Repeat all of the records verbatim.

(Stored data entries)
────────────────────

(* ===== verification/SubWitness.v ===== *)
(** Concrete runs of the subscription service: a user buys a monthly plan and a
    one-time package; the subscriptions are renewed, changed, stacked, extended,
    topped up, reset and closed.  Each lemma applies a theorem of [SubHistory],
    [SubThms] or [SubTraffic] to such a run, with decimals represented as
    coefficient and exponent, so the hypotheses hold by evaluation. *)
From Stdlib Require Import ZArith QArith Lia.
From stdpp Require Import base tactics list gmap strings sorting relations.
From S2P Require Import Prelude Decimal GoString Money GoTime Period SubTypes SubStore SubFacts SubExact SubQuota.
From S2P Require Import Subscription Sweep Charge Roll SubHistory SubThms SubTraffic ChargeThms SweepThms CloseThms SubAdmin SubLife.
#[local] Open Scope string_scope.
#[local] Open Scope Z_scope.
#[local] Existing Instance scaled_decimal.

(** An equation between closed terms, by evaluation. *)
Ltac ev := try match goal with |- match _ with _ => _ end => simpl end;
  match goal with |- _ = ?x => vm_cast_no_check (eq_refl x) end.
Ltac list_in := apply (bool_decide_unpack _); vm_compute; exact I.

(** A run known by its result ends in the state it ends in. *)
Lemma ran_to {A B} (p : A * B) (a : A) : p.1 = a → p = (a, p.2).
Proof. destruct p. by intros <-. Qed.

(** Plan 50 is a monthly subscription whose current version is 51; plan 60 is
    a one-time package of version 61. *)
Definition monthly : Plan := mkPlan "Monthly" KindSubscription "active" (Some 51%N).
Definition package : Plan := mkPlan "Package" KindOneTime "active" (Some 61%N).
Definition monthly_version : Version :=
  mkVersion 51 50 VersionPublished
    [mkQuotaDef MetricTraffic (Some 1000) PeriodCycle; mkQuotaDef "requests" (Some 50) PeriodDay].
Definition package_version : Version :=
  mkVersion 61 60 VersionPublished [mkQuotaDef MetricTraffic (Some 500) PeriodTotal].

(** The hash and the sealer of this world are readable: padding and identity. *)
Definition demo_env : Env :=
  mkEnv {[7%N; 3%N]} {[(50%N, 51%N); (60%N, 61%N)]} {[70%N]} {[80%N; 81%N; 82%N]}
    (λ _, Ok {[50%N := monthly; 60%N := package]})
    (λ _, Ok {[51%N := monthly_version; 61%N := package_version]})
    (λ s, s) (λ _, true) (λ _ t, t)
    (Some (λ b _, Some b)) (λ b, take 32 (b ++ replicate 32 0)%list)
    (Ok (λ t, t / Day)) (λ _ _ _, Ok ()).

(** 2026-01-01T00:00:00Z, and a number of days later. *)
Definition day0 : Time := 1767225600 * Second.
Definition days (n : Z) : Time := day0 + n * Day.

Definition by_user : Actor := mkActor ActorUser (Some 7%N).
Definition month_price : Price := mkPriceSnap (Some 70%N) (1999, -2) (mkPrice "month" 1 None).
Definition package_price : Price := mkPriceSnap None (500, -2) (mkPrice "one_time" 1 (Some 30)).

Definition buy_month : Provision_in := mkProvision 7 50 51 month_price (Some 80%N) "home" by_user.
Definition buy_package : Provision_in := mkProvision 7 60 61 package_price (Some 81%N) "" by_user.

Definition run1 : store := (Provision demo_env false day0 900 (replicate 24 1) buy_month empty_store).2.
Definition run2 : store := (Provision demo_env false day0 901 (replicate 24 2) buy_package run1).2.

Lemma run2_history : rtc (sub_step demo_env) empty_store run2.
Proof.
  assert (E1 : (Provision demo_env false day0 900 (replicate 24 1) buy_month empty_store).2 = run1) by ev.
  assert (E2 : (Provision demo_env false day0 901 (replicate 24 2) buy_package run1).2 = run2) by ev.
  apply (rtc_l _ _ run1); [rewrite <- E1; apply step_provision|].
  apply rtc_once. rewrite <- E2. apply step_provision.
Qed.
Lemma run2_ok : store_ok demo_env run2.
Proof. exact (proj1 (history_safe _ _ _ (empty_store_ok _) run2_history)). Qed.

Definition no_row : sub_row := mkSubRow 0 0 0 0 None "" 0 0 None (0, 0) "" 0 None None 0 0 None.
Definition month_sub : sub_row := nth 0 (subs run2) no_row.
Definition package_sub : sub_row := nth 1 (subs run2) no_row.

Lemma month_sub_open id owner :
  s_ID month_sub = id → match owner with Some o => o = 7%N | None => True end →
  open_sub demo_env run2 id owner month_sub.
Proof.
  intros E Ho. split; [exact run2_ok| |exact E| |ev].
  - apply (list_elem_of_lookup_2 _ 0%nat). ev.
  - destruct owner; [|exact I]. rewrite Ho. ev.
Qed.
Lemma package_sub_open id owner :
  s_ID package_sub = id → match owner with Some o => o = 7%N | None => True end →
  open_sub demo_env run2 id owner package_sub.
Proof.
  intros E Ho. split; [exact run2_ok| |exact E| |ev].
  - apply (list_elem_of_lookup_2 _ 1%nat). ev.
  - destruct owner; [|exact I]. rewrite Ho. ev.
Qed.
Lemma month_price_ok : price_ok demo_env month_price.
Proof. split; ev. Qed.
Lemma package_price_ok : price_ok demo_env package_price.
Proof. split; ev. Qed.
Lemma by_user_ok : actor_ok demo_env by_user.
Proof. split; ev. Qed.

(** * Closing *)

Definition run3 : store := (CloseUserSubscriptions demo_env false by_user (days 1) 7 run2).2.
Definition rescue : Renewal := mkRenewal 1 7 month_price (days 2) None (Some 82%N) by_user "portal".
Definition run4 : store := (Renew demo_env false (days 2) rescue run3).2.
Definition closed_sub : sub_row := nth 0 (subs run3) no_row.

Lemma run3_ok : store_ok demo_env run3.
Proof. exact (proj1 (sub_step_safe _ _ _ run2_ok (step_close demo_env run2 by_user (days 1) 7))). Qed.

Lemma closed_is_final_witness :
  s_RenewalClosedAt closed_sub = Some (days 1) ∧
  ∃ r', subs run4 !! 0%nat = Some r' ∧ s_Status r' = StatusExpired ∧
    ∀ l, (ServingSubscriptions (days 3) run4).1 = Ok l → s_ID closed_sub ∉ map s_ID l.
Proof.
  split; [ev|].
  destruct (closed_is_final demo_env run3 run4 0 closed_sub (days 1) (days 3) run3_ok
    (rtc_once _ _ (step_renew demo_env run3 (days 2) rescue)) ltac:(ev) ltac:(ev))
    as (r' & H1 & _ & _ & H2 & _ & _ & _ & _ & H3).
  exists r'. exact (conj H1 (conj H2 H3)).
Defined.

────────────────────

## Reply to the exercise
(* ===== verification/SubWitness.v ===== *)
(** Concrete runs of the subscription service: a user buys a monthly plan and a
    one-time package; the subscriptions are renewed, changed, stacked, extended,
    topped up, reset and closed.  Each lemma applies a theorem of [SubHistory],
    [SubThms] or [SubTraffic] to such a run, with decimals represented as
    coefficient and exponent, so the hypotheses hold by evaluation. *)
From Stdlib Require Import ZArith QArith Lia.
From stdpp Require Import base tactics list gmap strings sorting relations.
From S2P Require Import Prelude Decimal GoString Money GoTime Period SubTypes SubStore SubFacts SubExact SubQuota.
From S2P Require Import Subscription Sweep Charge Roll SubHistory SubThms SubTraffic ChargeThms SweepThms CloseThms SubAdmin SubLife.
#[local] Open Scope string_scope.
#[local] Open Scope Z_scope.
#[local] Existing Instance scaled_decimal.

(** An equation between closed terms, by evaluation. *)
Ltac ev := try match goal with |- match _ with _ => _ end => simpl end;
  match goal with |- _ = ?x => vm_cast_no_check (eq_refl x) end.
Ltac list_in := apply (bool_decide_unpack _); vm_compute; exact I.

(** A run known by its result ends in the state it ends in. *)
Lemma ran_to {A B} (p : A * B) (a : A) : p.1 = a → p = (a, p.2).
Proof. destruct p. by intros <-. Qed.

(** Plan 50 is a monthly subscription whose current version is 51; plan 60 is
    a one-time package of version 61. *)
Definition monthly : Plan := mkPlan "Monthly" KindSubscription "active" (Some 51%N).
Definition package : Plan := mkPlan "Package" KindOneTime "active" (Some 61%N).
Definition monthly_version : Version :=
  mkVersion 51 50 VersionPublished
    [mkQuotaDef MetricTraffic (Some 1000) PeriodCycle; mkQuotaDef "requests" (Some 50) PeriodDay].
Definition package_version : Version :=
  mkVersion 61 60 VersionPublished [mkQuotaDef MetricTraffic (Some 500) PeriodTotal].

(** The hash and the sealer of this world are readable: padding and identity. *)
Definition demo_env : Env :=
  mkEnv {[7%N; 3%N]} {[(50%N, 51%N); (60%N, 61%N)]} {[70%N]} {[80%N; 81%N; 82%N]}
    (λ _, Ok {[50%N := monthly; 60%N := package]})
    (λ _, Ok {[51%N := monthly_version; 61%N := package_version]})
    (λ s, s) (λ _, true) (λ _ t, t)
    (Some (λ b _, Some b)) (λ b, take 32 (b ++ replicate 32 0)%list)
    (Ok (λ t, t / Day)) (λ _ _ _, Ok ()).

(** 2026-01-01T00:00:00Z, and a number of days later. *)
Definition day0 : Time := 1767225600 * Second.
Definition days (n : Z) : Time := day0 + n * Day.

Definition by_user : Actor := mkActor ActorUser (Some 7%N).
Definition month_price : Price := mkPriceSnap (Some 70%N) (1999, -2) (mkPrice "month" 1 None).
Definition package_price : Price := mkPriceSnap None (500, -2) (mkPrice "one_time" 1 (Some 30)).

Definition buy_month : Provision_in := mkProvision 7 50 51 month_price (Some 80%N) "home" by_user.
Definition buy_package : Provision_in := mkProvision 7 60 61 package_price (Some 81%N) "" by_user.

Definition run1 : store := (Provision demo_env false day0 900 (replicate 24 1) buy_month empty_store).2.
Definition run2 : store := (Provision demo_env false day0 901 (replicate 24 2) buy_package run1).2.

Lemma run2_history : rtc (sub_step demo_env) empty_store run2.
Proof.
  assert (E1 : (Provision demo_env false day0 900 (replicate 24 1) buy_month empty_store).2 = run1) by ev.
  assert (E2 : (Provision demo_env false day0 901 (replicate 24 2) buy_package run1).2 = run2) by ev.
  apply (rtc_l _ _ run1); [rewrite <- E1; apply step_provision|].
  apply rtc_once. rewrite <- E2. apply step_provision.
Qed.
Lemma run2_ok : store_ok demo_env run2.
Proof. exact (proj1 (history_safe _ _ _ (empty_store_ok _) run2_history)). Qed.

Definition no_row : sub_row := mkSubRow 0 0 0 0 None "" 0 0 None (0, 0) "" 0 None None 0 0 None.
Definition month_sub : sub_row := nth 0 (subs run2) no_row.
Definition package_sub : sub_row := nth 1 (subs run2) no_row.

Lemma month_sub_open id owner :
  s_ID month_sub = id → match owner with Some o => o = 7%N | None => True end →
  open_sub demo_env run2 id owner month_sub.
Proof.
  intros E Ho. split; [exact run2_ok| |exact E| |ev].
  - apply (list_elem_of_lookup_2 _ 0%nat). ev.
  - destruct owner; [|exact I]. rewrite Ho. ev.
Qed.
Lemma package_sub_open id owner :
  s_ID package_sub = id → match owner with Some o => o = 7%N | None => True end →
  open_sub demo_env run2 id owner package_sub.
Proof.
  intros E Ho. split; [exact run2_ok| |exact E| |ev].
  - apply (list_elem_of_lookup_2 _ 1%nat). ev.
  - destruct owner; [|exact I]. rewrite Ho. ev.
Qed.
Lemma month_price_ok : price_ok demo_env month_price.
Proof. split; ev. Qed.
Lemma package_price_ok : price_ok demo_env package_price.
Proof. split; ev. Qed.
Lemma by_user_ok : actor_ok demo_env by_user.
Proof. split; ev. Qed.

(** * Closing *)

Definition run3 : store := (CloseUserSubscriptions demo_env false by_user (days 1) 7 run2).2.
Definition rescue : Renewal := mkRenewal 1 7 month_price (days 2) None (Some 82%N) by_user "portal".
Definition run4 : store := (Renew demo_env false (days 2) rescue run3).2.
Definition closed_sub : sub_row := nth 0 (subs run3) no_row.

Lemma run3_ok : store_ok demo_env run3.
Proof. exact (proj1 (sub_step_safe _ _ _ run2_ok (step_close demo_env run2 by_user (days 1) 7))). Qed.

Lemma closed_is_final_witness :
  s_RenewalClosedAt closed_sub = Some (days 1) ∧
  ∃ r', subs run4 !! 0%nat = Some r' ∧ s_Status r' = StatusExpired ∧
    ∀ l, (ServingSubscriptions (days 3) run4).1 = Ok l → s_ID closed_sub ∉ map s_ID l.
Proof.
  split; [ev|].
  destruct (closed_is_final demo_env run3 run4 0 closed_sub (days 1) (days 3) run3_ok
    (rtc_once _ _ (step_renew demo_env run3 (days 2) rescue)) ltac:(ev) ltac:(ev))
    as (r' & H1 & _ & _ & H2 & _ & _ & _ & _ & H3).
  exists r'. exact (conj H1 (conj H2 H3)).
Defined.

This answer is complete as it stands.